Tha function names indicate the following characteristics:
* *Temp*, i.e. temporary, means the lifetime of the table/view is tied to the SparkSession that was used to create it
* *Global* means, the tabls/view is known to all clusters, all others are locally to a cluster
* *orReplace* means, no exception is thrown, if a table/view already exists in the Catalog.

### Class: pyspark.sql.readwriter.[DataFrameWriter](https://spark.apache.org/docs/latest/api/python/pyspark.sql.html#pyspark.sql.DataFrameWriter)

Interface used to write a `DataFrame` to external storage systems (e.g. file systems, key-value stores, etc). Accessed through the `DataFrame.write` property
#### Object Methods: (writing DataFrame -> Table as data sink)
* **bucketBy()** - Buckets the output by the given columns.If specified, the output is laid out on the file system similar to Hive’s bucketing scheme
* **insertInto()** - Inserts the content of the DataFrame to the specified table.It requires that the schema of the `DataFrame` is the same as the schema of the table.
* **saveAsTable()** - Saves the content of the DataFrame as the specified table.

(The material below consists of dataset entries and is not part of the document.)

Definition step_sound (en : entry) : Prop :=
  one (signs en) + one (pw1_signature_verified (after en)) <= one (authorizes en) + one (pw1_signature_verified (before en)) /\
  (signs en = true -> signature_counter (after en) = wrap 32 (signature_counter (before en) + 1) /\
     pg_save (encode_state (counted (before en))) (store (before en)) = (store (after en), true)).
Lemma quiet_step e self self' r :
  signs {| before := self; at_event := e; answer := r; after := self' |} = false -> (unsigned self -> unsigned self') ->
  step_sound {| before := self; at_event := e; answer := r; after := self' |}.
Proof. intros Hs Hu. unfold step_sound. rewrite Hs. split; [|done]. cbn [before after]. pose proof (flag_le _ _ Hu). unfold one at 1 3. destruct (authorizes _); lia. Qed.

Lemma step_signs e self rng self' rng' r :
  transact e (self, rng) = ((self', rng'), r) -> step_sound {| before := self; at_event := e; answer := r; after := self' |}.
Proof.
  intros Ht. destruct e as [|apdu]; cbn [transact ap_select ap_process openpgp_applet] in Ht.
  { unfold tried in Ht. destruct (on_fst select_ (self, rng)) as [[s1 g1] x] eqn:E. unfold on_fst in E.
    destruct (select_ self) as [s2 y] eqn:Es. apply select_flags in Es as (Hf & _). injection E as <- <- <-. injection Ht as <- <- <-.
    by apply quiet_step. }
  unfold tried in Ht. destruct (process apdu (self, rng)) as [[s1 g1] x] eqn:Ep. injection Ht as <- <- <-.
  destruct (decide (ins apdu = INS_VERIFY)) as [Ev|Ev].
  { assert (Hp : process apdu (self, rng) = on_fst (verify apdu) (self, rng)) by (unfold process; by rewrite Ev).
    rewrite Hp in Ep. apply on_fst_ok in Ep as [-> Ep].
    destruct (verify_cases apdu self) as [(r & E & Hr)|[(Hl & Hp2 & Hm & E)|(Hl & Hp2 & Hm & s2 & r & E & Hr & Href)]]; rewrite E in Ep.
    - injection Ep as <- <-. apply quiet_step; [|done]. unfold signs. cbn [at_event answer]. rewrite Ev. by destruct r.
    - injection Ep as <- <-. unfold step_sound, signs, authorizes. cbn [at_event answer before after]. rewrite Ev.
      change (INS_VERIFY =? INS_PSO) with false. rewrite Z.eqb_refl. cbn [andb]. split; [|done].
      unfold grant. unfold pw_slot in Hm. destruct (p2 apdu =? 0x81) eqn:E81.
      + replace (p2 apdu =? 0x83) with false in Hm by lia. rewrite Hm. replace (len _ =? 0) with false by lia. cbn. destruct (pw1_signature_verified self); cbn; lia.
      + destruct (p2 apdu =? 0x82); cbn; lia.
    - injection Ep as <- <-. apply quiet_step; [unfold signs; cbn [at_event answer]; by rewrite Ev|].
      unfold unsigned. destruct Href as (_ & _ & _ & _ & _ & _ & -> & _). done. }
  assert (Hkeep : unsigned self -> unsigned s1).
  { intros Hu. assert (Hk : keeps (fun s : OpenPgp S * R => unsigned (fst s)) (process apdu)).
    { apply keeps_process; [apply stable_unsigned|done|..]; intros _.
      - by apply keeps_verify_change; [apply stable_unsigned|..].
      - by apply keeps_reset_retry; [apply stable_unsigned|].
      - apply pgp_keeps_put_data; [apply stable_unsigned|]. intros s' _ Hs'. by apply put_object_unsigned.
      - apply pgp_keeps_sign; [apply stable_unsigned|done].
      - by apply keeps_generate; [apply stable_unsigned|..]. }
    specialize (Hk (self, rng) Hu). by rewrite Ep in Hk. }
  destruct (decide (ins apdu = INS_PSO /\ p1 apdu = 0x9E /\ p2 apdu = 0x9A)) as [(Ei & E1 & E2)|Hn].
  2: { apply quiet_step; [|done]. unfold signs. cbn [at_event answer].
       destruct x; try done; destruct (_ && (p2 apdu =? 0x9A)) eqn:Eb; try done; destruct Hn; lia. }
  assert (Hp : process apdu (self, rng) = sign (data apdu) (self, rng)) by (unfold process; by rewrite Ei, E1, E2).
  rewrite Hp in Ep. destruct x as [r|r|].
  - destruct (pgp_sign_ok _ _ _ _ _ _ Ep) as (Hf & Hf' & Hc & Hsv). unfold step_sound. cbn [before after answer]. split; [|done].
    rewrite Hf, Hf'. cbn [one]. unfold one. destruct (signs _), (authorizes _); lia.
  - apply quiet_step; [|done]. apply pgp_refuses_sign in Ep as (Hr & _). unfold signs. cbn [at_event answer]. replace (sw r =? Sw.OK) with false by lia. by rewrite andb_false_r.
  - by apply quiet_step.
Qed.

### Class: pyspark.sql.catalog.[Catalog](https://spark.apache.org/docs/latest/api/python/pyspark.sql.html#pyspark.sql.Catalog) `[abstract]`
Interface to the `Catalog`, accessed through the `SparkSession.catalog` property.

To me, it looks like this *pyspark* interface class provides only a sub-set of the Spark Catalog functionality. To have all meta-data functions available, I must use the [SQL API](https://docs.databricks.com/spark/latest/spark-sql/language-manual/index.html). Therefore I list just the most important functions, just to have a reminder, how pyspark inter-acts with the Spark Catalog.
#### Class Functions:
* **createExternalTable()** - Creates an **unmanaged** table based on the dataset in a data source. It returns the DataFrame associated with the external table. 
* **createTable()** - Creates a table based on the dataset in a data source. It returns the DataFrame associated with the table. When path is specified, an **unmanaged** external table is created from the data at the given path. Otherwise a **managed** table is created.Optionally.
* **dropGlobalTempView()** - Drops the global temporary view with the given view name in the catalog. 
* **dropTempView()** - Drops the local temporary view with the given view name in the catalog. 

## SQL API
Ref. [SQL Language Reference](https://docs.databricks.com/spark/latest/spark-sql/language-manual/index.html) provided by Databricks.

Only the SQL API provides the full scope of metadata management functionality in the Spark Catalog.